On Tue, 2004-11-30 at 15:20 -0500, David Malcolm wrote:
On Sun, 2004-11-28 at 20:49 -0500, David Zeuthen wrote:
Awesome! So... is no-one else going to reply to this email?
Various comments inline below...
Thanks!
Hey,
So, I've looked a bit more into the booting process and how to optimize it. Mostly based on the discussion triggered by Owen's boot poster challenge, here
http://www.redhat.com/archives/fedora-devel-list/2004-November/msg00447.html
and also some experiments that I did - basically replacing rhgb with gdm as described here
http://www.redhat.com/archives/fedora-desktop-list/2004-November/msg00066.ht...

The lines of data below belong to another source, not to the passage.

(** C39. Where the function and the specification part: of two quoted
    names with a quote inside, the one that doubles it, which the
    specification accepts, is rejected as soon as a byte follows the pair;
    the one with a single quote, which the specification rejects, is
    accepted when it ends with two quotes. *)
Theorem check_sql_name_diverges a b slack :
  DQ ∉ a → DQ ∉ b → b ≠ [] →
  let doubled := DQ :: a ++ DQ :: DQ :: b ++ [DQ] in
  let single := DQ :: a ++ DQ :: b ++ [DQ; DQ] in
  (check_sql_name (doubled ++ slack) (Z.of_nat (length doubled)) = Done false
   ∧ is_simple_name doubled = true)
  ∧ (check_sql_name (single ++ slack) (Z.of_nat (length single)) = Done true
     ∧ is_simple_name single = false).
Proof.
  intros Ha Hb Hne. split;
    [by apply check_sql_name_rejects_doubled|by apply check_sql_name_accepts_single].
Qed.

End Function.

(** ** The datum is only read *)

Section ReadOnly.
Context `{CT : Ctype} (I : relation cbuf) `{!PreOrder I}.




End ReadOnly.


(** ** The theorems at concrete names, in the "C" locale *)

Lemma check_sql_name_safe_witness :
  ∃ r, ∀ slack, check_sql_name (txt "emp_1" ++ slack) 5 = Done r.
Proof. apply (check_sql_name_safe (txt "emp_1")); by intros [=]. Defined.

Example check_sql_name_unquoted_dash :
  check_sql_name (txt "emp-1") 5 = Done false.
Proof.
  exact (check_sql_name_unquoted (CT:=C_locale) "e"%char (txt "mp-1") []
           ltac:(by intros [=])).
Qed.

Lemma check_sql_name_accepts_quoted_witness :
  check_sql_name (DQ :: txt "a" ++ DQ :: txt "b" ++ [DQ; DQ]) 6 = Done true.
Proof.
  apply (check_sql_name_accepts_quoted (txt "a" ++ DQ :: txt "b" ++ [DQ; DQ]) []);
    [by intros [=]|].
  exists (txt "a" ++ DQ :: txt "b"), [DQ]. split; reflexivity.
Defined.

Lemma check_sql_name_plain_quoted_witness :
  check_sql_name (DQ :: txt "my tab" ++ [DQ]) 8 = Done true.
Proof.
  exact (check_sql_name_plain_quoted (CT:=C_locale) (txt "my tab") DQ []
           ltac:(by_compute)).
Defined.

(** A name that doubles its inner quote, and a name with a single inner
    quote that ends with two quotes. *)
Lemma check_sql_name_diverges_witness :
  let t := DQ :: txt "ab" ++ DQ :: DQ :: txt "cd" ++ [DQ] in
  let t' := DQ :: txt "a" ++ DQ :: txt "; drop table t; --" ++ [DQ; DQ] in
  (check_sql_name t 8 = Done false ∧ is_simple_name t = true)
  ∧ (check_sql_name t' 23 = Done true ∧ is_simple_name t' = false).
Proof.
  split.
  - refine (proj1 (check_sql_name_diverges (CT:=C_locale) (txt "ab") (txt "cd") [] _ _ _));
      [by_compute|by_compute|by intros [=]].
  - refine (proj2 (check_sql_name_diverges (CT:=C_locale) (txt "a")
                     (txt "; drop table t; --") [] _ _ _));
      [by_compute|by_compute|by intros [=]].
Defined.

Lemma set_mode_loaded (f : file) (data : Store) (m : option pystr) (k : pystr) :
  load_data f = Some data →
  persisted (save_data (set_mode m <$> data)) k = set_mode m <$> data !! k.
Proof.
  intros Hl. rewrite persisted_save, lookup_fmap.
  destruct (data !! k) as [r|] eqn:E; [|done]. simpl. f_equal.
  pose proof (loaded_record_listified f data k r Hl E) as Hr.
  destruct r as [d m0 ts]. unfold listify_record, set_mode in *. simpl in *.
  injection Hr as Hr. by rewrite Hr.
Qed.

(** X13: the morning routine puts every chat of the store in plan mode,
    whatever its mode was, keeps every diary and every list of tasks, and
    adds and removes no chat; each chat of the store receives, in one or
    more parts, the greeting built on what [generate_message] returned for
    it (the fallback text when the generator raised), and a chat that is
    not in the store receives nothing. *)
Theorem morning_routine_effect (models : pystr → generator) (f : file) (data : Store) :
  load_data f = Some data →
  ∃ f' evs,
    morning_routine models f = Some (f', evs)
    ∧ (∀ k, persisted f' k = set_mode (Some PLAN) <$> data !! k)
    ∧ (∀ k, match data !! k with
            | Some _ =>
                concat (texts_to k evs)
                = morning_text (generate_message (models k) MORNING_PROMPT).1
            | None => texts_to k evs = []
            end).
Proof.
  intros Hl. unfold morning_routine. rewrite Hl. simpl.
  eexists _, _. split; [done|]. split.
  - intros k. apply (set_mode_loaded f data _ k Hl).
  - intros k. rewrite texts_to_store.
    + destruct (data !! k) as [r|]; [|done].
      pose proof (generate_message_no_text k (models k) MORNING_PROMPT) as Hg.
      destruct (generate_message _ _) as [motivation ev]. cbn [fst snd] in *.
      rewrite texts_to_app, Hg, app_nil_l.
      unfold send_long_message. rewrite texts_to_sends.
      apply concat_chunks. unfold MAX_LEN. lia.
    + intros [c r]. simpl.
      pose proof (generate_message_addressed (models c) MORNING_PROMPT c) as Hg.
      destruct (generate_message _ _) as [motivation ev]. cbn [fst snd] in *.
      apply Forall_app. split; [done|apply send_long_message_addressed].
Qed.

(** In the morning, with the text generator out of order. *)
Lemma morning_routine_effect_witness :
  ∃ f' evs,
    morning_routine (λ _, silent) (file42 (Some SCHEDULE)) = Some (f', evs)
    ∧ (∀ k, persisted f' k = set_mode (Some PLAN) <$> store42 (Some SCHEDULE) !! k)
    ∧ (∀ k, match store42 (Some SCHEDULE) !! k with
            | Some _ =>
                concat (texts_to k evs)
                = morning_text (generate_message silent MORNING_PROMPT).1
            | None => texts_to k evs = []
            end).
Proof.
  apply (morning_routine_effect (λ _, silent) (file42 (Some SCHEDULE))
           (store42 (Some SCHEDULE))).
  vm_compute. reflexivity.
Defined.

(** X14: the evening routine puts every chat of the store in reflect mode,
    whatever its mode was, keeps every diary and every list of tasks, and
    adds and removes no chat; it sends one message to each chat of the
    store, the fixed question, and nothing to any other chat. *)
Theorem evening_routine_effect (f : file) (data : Store) :
  load_data f = Some data →
  ∃ f' evs,
    evening_routine f = Some (f', evs)
    ∧ (∀ k, persisted f' k = set_mode (Some REFLECT) <$> data !! k)
    ∧ (∀ k, texts_to k evs
            = match data !! k with Some _ => [EVENING_TEXT] | None => [] end)
    ∧ length evs = size data.
Proof.
  intros Hl. unfold evening_routine. rewrite Hl. simpl.
  eexists _, _. split; [done|]. split; [|split].
  - intros k. apply (set_mode_loaded f data _ k Hl).
  - intros k. rewrite texts_to_store.
    + destruct (data !! k) as [r|]; [|done]. simpl. by rewrite decide_True.
    + intros [c r]. simpl. by repeat constructor.
  - rewrite <- length_map_to_list.
    induction (map_to_list data) as [|[c r] l IH]; [done|]. csimpl. by f_equal.
Qed.

(** In the evening, one chat in the store. *)
Lemma evening_routine_effect_witness :
  ∃ f' evs,
    evening_routine (file42 (Some SCHEDULE)) = Some (f', evs)
    ∧ (∀ k, persisted f' k = set_mode (Some REFLECT) <$> store42 (Some SCHEDULE) !! k)
    ∧ (∀ k, texts_to k evs
            = match store42 (Some SCHEDULE) !! k with
              | Some _ => [EVENING_TEXT] | None => [] end)
    ∧ length evs = size (store42 (Some SCHEDULE)).
Proof.
  apply (evening_routine_effect (file42 (Some SCHEDULE)) (store42 (Some SCHEDULE))).
  vm_compute. reflexivity.
Defined.
(** * Shiptivity API: the client table and the priority re-ranking of
      [PUT /api/v1/clients/:id] (server.js)

    The service keeps one SQLite table [clients].  Every handler of
    server.js is embedded as a function of the current table that returns
    the HTTP response and the table it leaves behind; every SQL statement
    the handlers run is a function on the table, applied in the order the
    handler runs it. *)

From Stdlib Require Import String Ascii.
From Stdlib Require Import ZArith Bool Lia List Permutation.
Import ListNotations.

#[local] Open Scope string_scope.
#[local] Open Scope Z_scope.

(** ** Data model *)

(** A row of the [clients] table.  [id] is the primary key; [name] and
    [description] are the descriptive columns; [status] is the swimlane and
    [priority] the rank inside it. *)
Record Client : Type := mkClient {
  id : Z;
  name : string;
  description : string;
  status : string;
  priority : Z
}.

(** The table, in row order. *)
Definition Db : Type := list Client.

(** The result of [parseInt]: [NaN] or an integer-valued number. *)
Inductive jsnum : Type :=
| NaN
| Num (z : Z).

(** The JSON body of a PUT: [let { status, priority } = req.body].
    [None] is [undefined]; the documented types are a string and an
    integer. *)
Record Body : Type := mkBody {
  body_status : option string;
  body_priority : option Z
}.

Record MessageObj : Type := mkMessage {
  message : string;
  long_message : string
}.

(** What [res.send] is given. *)
Inductive Payload : Type :=
| SendMessage (m : MessageObj)
| SendClients (l : list Client)
| SendClient (c : option Client).

Record Response : Type := mkResponse {
  statusCode : Z;
  sent : Payload
}.

(** [{ valid: true }] or [{ valid: false, messageObj }]. *)
Inductive Validation : Type :=
| Valid
| Invalid (messageObj : MessageObj).

Definition valid (v : Validation) : bool :=
  match v with
  | Valid => true
  | Invalid _ => false
  end.

(** ** JavaScript primitives used by the handlers *)

Definition isWhiteSpace (c : ascii) : bool :=
  let n := Z.of_nat (nat_of_ascii c) in
  ((9 <=? n) && (n <=? 13)) || (n =? 32).

Fixpoint trimStart (s : string) : string :=
  match s with
  | EmptyString => EmptyString
  | String c s' => if isWhiteSpace c then trimStart s' else s
  end.

Definition digitValue (c : ascii) : option Z :=
  let n := Z.of_nat (nat_of_ascii c) in
  if (48 <=? n) && (n <=? 57) then Some (n - 48) else None.

(** The value of the longest prefix of decimal digits; [acc] is [None]
    until a first digit was read. *)
Fixpoint digits (s : string) (acc : option Z) : option Z :=
  match s with
  | EmptyString => acc
  | String c s' =>
      match digitValue c with
      | Some d =>
          digits s' (Some (10 * match acc with Some a => a | None => 0 end + d))
      | None => acc
      end
  end.

(** [parseInt(s, 10)]: leading white space is skipped, one sign is read,
    then the longest run of decimal digits; [NaN] when there is no digit.
    The value is kept exact (ids stay below 2^53). *)
Definition parseInt (s : string) : jsnum :=
  let t := trimStart s in
  let '(sign, r) :=
    match t with
    | String "-" r => (-1, r)
    | String "+" r => (1, r)
    | _ => (1, t)
    end in
  match digits r None with
  | None => NaN
  | Some m => Num (sign * m)
  end.

(** [Number.isNaN]. *)
Definition isNaN (n : jsnum) : bool :=
  match n with
  | NaN => true
  | Num _ => false
  end.

(** [client.id === id], and also the SQL test [id = ?] with [id] bound:
    nothing equals [NaN]. *)
Definition idMatches (n : jsnum) (c : Client) : bool :=
  match n with
  | NaN => false
  | Num i => id c =? i
  end.

(** Truthiness of a string: only the empty string is falsy. *)
Definition truthy (s : string) : bool := negb (s =? "")%string.

(** ** SQL statements *)

(** [UPDATE clients SET ... WHERE ...]: every row that passes the test is
    rewritten in place. *)
Definition sql_update (where_ : Client -> bool) (set : Client -> Client)
  (db : Db) : Db :=
  map (fun c => if where_ c then set c else c) db.

Definition set_priority (p : Z) (c : Client) : Client :=
  mkClient (id c) (name c) (description c) (status c) p.

Definition set_status_priority (s : string) (p : Z) (c : Client) : Client :=
  mkClient (id c) (name c) (description c) s p.

Definition inLane (s : string) (c : Client) : bool := (status c =? s)%string.

(** [select * from clients where id = ? limit 1] *)
Definition getById (n : jsnum) (db : Db) : option Client :=
  find (idMatches n) db.

(** [select * from clients where status = ?] *)
Definition listByLane (s : string) (db : Db) : list Client :=
  filter (inLane s) db.

(** [SELECT MAX(priority) as maxPriority FROM clients WHERE status = ?]:
    [None] is SQL NULL, the answer on an empty lane. *)
Definition sql_max (l : list Z) : option Z :=
  fold_left
    (fun acc p => match acc with None => Some p | Some m => Some (Z.max m p) end)
    l None.

Definition maxPriority (s : string) (db : Db) : option Z :=
  sql_max (map priority (listByLane s db)).

(** [row && row.maxPriority ? row.maxPriority : 0]: NULL and 0 are falsy. *)
Definition maxPriorityOrZero (m : option Z) : Z :=
  match m with
  | Some v => if v =? 0 then 0 else v
  | None => 0
  end.

(** [UPDATE clients SET priority = priority - 1 WHERE status = ? AND priority > ?] *)
Definition closeGap (s : string) (p : Z) (db : Db) : Db :=
  sql_update (fun c => inLane s c && (p <? priority c))
             (fun c => set_priority (priority c - 1) c) db.

(** [UPDATE clients SET priority = priority + 1 WHERE status = ? AND priority >= ?] *)
Definition makeRoom (s : string) (p : Z) (db : Db) : Db :=
  sql_update (fun c => inLane s c && (p <=? priority c))
             (fun c => set_priority (priority c + 1) c) db.

(** [UPDATE clients SET status = ?, priority = ? WHERE id = ?] *)
Definition setPlacement (n : jsnum) (s : string) (p : Z) (db : Db) : Db :=
  sql_update (idMatches n) (set_status_priority s p) db.

(** [UPDATE clients SET priority = priority - 1
     WHERE status = ? AND priority > ? AND priority <= ?] *)
Definition shiftUpBetween (s : string) (lo hi : Z) (db : Db) : Db :=
  sql_update (fun c => inLane s c && (lo <? priority c) && (priority c <=? hi))
             (fun c => set_priority (priority c - 1) c) db.

(** [UPDATE clients SET priority = priority + 1
     WHERE status = ? AND priority >= ? AND priority < ?] *)
Definition shiftDownBetween (s : string) (lo hi : Z) (db : Db) : Db :=
  sql_update (fun c => inLane s c && (lo <=? priority c) && (priority c <? hi))
             (fun c => set_priority (priority c + 1) c) db.

(** [UPDATE clients SET priority = ? WHERE id = ?] *)
Definition setPriorityById (n : jsnum) (p : Z) (db : Db) : Db :=
  sql_update (idMatches n) (set_priority p) db.

(** ** Validation helpers *)

Definition validateId (db : Db) (n : jsnum) : Validation :=
  if isNaN n then
    Invalid (mkMessage "Invalid id provided." "Id can only be integer.")
  else
    match getById n db with
    | None =>
        Invalid (mkMessage "Invalid id provided."
                           "Cannot find client with that id.")
    | Some _ => Valid
    end.

(** Defined in server.js; no handler calls it. *)
Definition validatePriority (n : jsnum) : Validation :=
  if isNaN n then
    Invalid (mkMessage "Invalid priority provided."
                       "Priority can only be positive integer.")
  else Valid.

(** ** Handlers *)

(** [GET /api/v1/clients?status=...]; [None] when the query has no
    [status]. *)
Definition getClients (q : option string) (db : Db) : Response :=
  match q with
  | Some s =>
      if truthy s then
        if negb (s =? "backlog")%string
           && negb (s =? "in-progress")%string
           && negb (s =? "complete")%string
        then
          mkResponse 400
            (SendMessage
               (mkMessage "Invalid status provided."
                  "Status can only be one of the following: [backlog | in-progress | complete]."))
        else mkResponse 200 (SendClients (listByLane s db))
      else mkResponse 200 (SendClients db)
  | None => mkResponse 200 (SendClients db)
  end.

(** [GET /api/v1/clients/:id] *)
Definition getClient (param : string) (db : Db) : Response :=
  let n := parseInt param in
  match validateId db n with
  | Invalid m => mkResponse 400 (SendMessage m)
  | Valid => mkResponse 200 (SendClient (getById n db))
  end.

(** [status && status !== client.status] *)
Definition movesLane (st : option string) (client : Client) : bool :=
  match st with
  | Some s => truthy s && negb (s =? status client)%string
  | None => false
  end.

(** The update code of the PUT handler, between its two marker comments:
    the statements it runs on the table for the row [client] found for
    [n].  In the first branch the status is a truthy string, so its
    [None] case is never reached. *)
Definition updateCode (n : jsnum) (client : Client) (b : Body) (db : Db) : Db :=
  if movesLane (body_status b) client then
    match body_status b with
    | None => db
    | Some s =>
        let db1 := closeGap (status client) (priority client) db in
        match body_priority b with
        | Some p =>
            let newPriority := p in
            let db2 := makeRoom s newPriority db1 in
            setPlacement n s newPriority db2
        | None =>
            let newPriority := maxPriorityOrZero (maxPriority s db1) + 1 in
            setPlacement n s newPriority db1
        end
    end
  else
    match body_priority b with
    | Some p =>
        if negb (p =? priority client) then
          let db1 :=
            if priority client <? p then
              shiftUpBetween (status client) (priority client) p db
            else if p <? priority client then
              shiftDownBetween (status client) p (priority client) db
            else db in
          setPriorityById n p db1
        else db
    | None => db
    end.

What I've done is a bit crude - I've replaced init(1) with a shell script based on /etc/rc.d/rc.sysinit and tried to optimize specifically for my system: IBM Thinkpad T41 laptop with a Pentium M processor at 1600MHz along with 512MB of RAM.
If I understand, you're also optimising for a specific user of that system.
Yeah, out of 5189 files (193MB), 231 of them (31MB) are from my home directory. Due to the way I've instrumented the kernel (printk() in fs/namei.c function link_path_walk()) this also includes files that are only stat(2)'ed. Which means that e.g.
/home/davidz/Desktop/Stuff/kernel-2.6.9-1.751_EL.i686.rpm
of size approx 10MB are loaded. So 193MB is a bit high, however, since files are being stat(2)'ed anyway there will be a disk seek to the inode so to play it safe we need that block as well. Thus, readahead would be better to do on the block layer level; also because shared objects like e.g. libgtk-x11-2.0.so contains a lot of deprecated API's nobody uses anyway (e.g. don't load those pages).
Is it worth splitting the readahead into a system-wide list of files (enough to get to the login screen), followed by a per-user list for logging in as a user?
Could be done, yeah.
To what extent will the files needed to get to a usable desktop vary between Alice and Bob?
I dunno; if Bob uses, say, 50MB worth of .pdf documents every time he logs in we should preload those (that isn't at all out of the ordinary if Bob uses a lot of reference manuals).
The list of files (blocks) should be generated from several criteria including how often they are read. Ideally we always start a daemon in early boot to monitor this and rearrange blocks on the disk when idle or perhaps every week.
d. The whole init(1) procedure seems dated; perhaps something more modern built on top of D-BUS is the right choice - SystemServices by Seth Nickell comes to mind [1]. Ideally services to be started would have dependencies such as 1) don't start the gdm service before /usr/bin/gdm is available; 2) the SSH service would only be active when NetworkManager says there is a network connection; /usr from LABEL=/usr would only be mounted when there is a volume with that label and so forth. Also, such a system would of course have support for LSB init scripts. (This is probably a whole project on it's own so I'm omitting detailed thinking on it for now)
Hopefully this could also allow us to make system-config-services look a lot slicker. I've never liked the way it has random text spewage for each service's status - some kind of widgetry would satisfy my eye-candy cravings.